February 3, 2009 |  1:00 pm

Obesityed1The economic downsizing of the United States presents a good opportunity to address the downsizing of the average American, say doctors in an editorial published today in the Journal of the American Medical Assn. They argue that the Obama administration's economic stimulus plan, now being debated in the Senate, should include investments in infrastructure to decrease obesity.

The idea is that improvements in public health would decrease obesity-related health and economic costs (estimated at $100 billion per year) and would position Americans to become more economically competitive, say the authors of the paper, Dr. David Ludwig, of Children's Hospital Boston, and Harold Pollack, of the University of Chicago's Center for Health Administration Studies. In the absence of such action, they say, obesity and public health are likely to worsen.

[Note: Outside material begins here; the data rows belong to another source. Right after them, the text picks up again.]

(** An OIDC response that echoes the certificates with a line feed added. *)
Definition oidcEcho : GoMap :=
  [ ("id", VString "amoidc_1"); ("type", VString "oidc"); ("scope_id", VString "global");
    ("attributes",
     VMap [ (authmethodOidcStateKey, VString "inactive");
            (authmethodOidcIssuerKey, VString "https://idp.example");
            (authmethodOidcClientIdKey, VString "client");
            (authmethodOidcClientSecretHmacKey, VString "hmac");
            (authmethodOidcCaCertificatesKey, VList [ VString ("A" +:+ newline); VString "B" ]);
            (authmethodOidcAllowedAudiencesKey, VList [ VString " aud " ]);
            (authmethodOidcMaxAgeKey, VNumber "0") ]) ].


(** ** Kinds of options *)

(** The configuration key a set option carries; a reset marker and the
    automatic versioning switch carry none. *)
Definition setKeyOf (o : authmethods.Option) : option string :=
  match o with
  | authmethods.WithName _ => Some NameKey
  | authmethods.WithDescription _ => Some DescriptionKey
  | authmethods.WithPasswordAuthMethodMinLoginNameLength _ =>
      Some authmethodMinLoginNameLengthKey
  | authmethods.WithPasswordAuthMethodMinPasswordLength _ =>
      Some authmethodMinPasswordLengthKey
  | authmethods.WithOidcAuthMethodIssuer _ => Some authmethodOidcIssuerKey
  | authmethods.WithOidcAuthMethodClientId _ => Some authmethodOidcClientIdKey
  | authmethods.WithOidcAuthMethodClientSecret _ => Some authmethodOidcClientSecretKey
  | authmethods.WithOidcAuthMethodMaxAge _ => Some authmethodOidcMaxAgeKey
  | authmethods.WithOidcAuthMethodApiUrlPrefix _ => Some authmethodOidcApiUrlPrefixKey
  | authmethods.WithOidcAuthMethodIdpCaCerts _ => Some authmethodOidcCaCertificatesKey
  | authmethods.WithOidcAuthMethodAllowedAudiences _ => Some authmethodOidcAllowedAudiencesKey
  | authmethods.WithOidcAuthMethodDisableDiscoveredConfigValidation _ =>
      Some authmethodOidcDisableDiscoveredConfigValidationKey
  | authmethods.WithOidcAuthMethodSigningAlgorithms _ =>
      Some authmethodOidcSigningAlgorithmsKey
  | _ => None
  end.

(** An option of the name or the description. *)
Definition isCommonOption (o : authmethods.Option) : bool :=
  match o with
  | authmethods.WithName _ | authmethods.DefaultName
  | authmethods.WithDescription _ | authmethods.DefaultDescription => true
  | _ => false
  end.

(** An option of the password attributes. *)
Definition isPasswordOption (o : authmethods.Option) : bool :=
  match o with
  | authmethods.WithPasswordAuthMethodMinLoginNameLength _
  | authmethods.DefaultPasswordAuthMethodMinLoginNameLength
  | authmethods.WithPasswordAuthMethodMinPasswordLength _
  | authmethods.DefaultPasswordAuthMethodMinPasswordLength => true
  | _ => false
  end.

"The economic downturn can be expected to reduce nutrition quality and physical activity, worsening obesity prevalence when society is least able to bear the escalating financial burden," they wrote.

In times of economic stress, consumers tend to eat less costly, high-calorie products, they say. Membership in gyms, fitness classes and sports leagues declines. Some schools may even cut physical education time. The economic stimulus plan, however, could create jobs and invest in the nation's health through such projects as building school kitchens to cook nutritious food; building sidewalks, bike paths, parks, sports facilities and community health centers; and changing government policies to revitalize farming.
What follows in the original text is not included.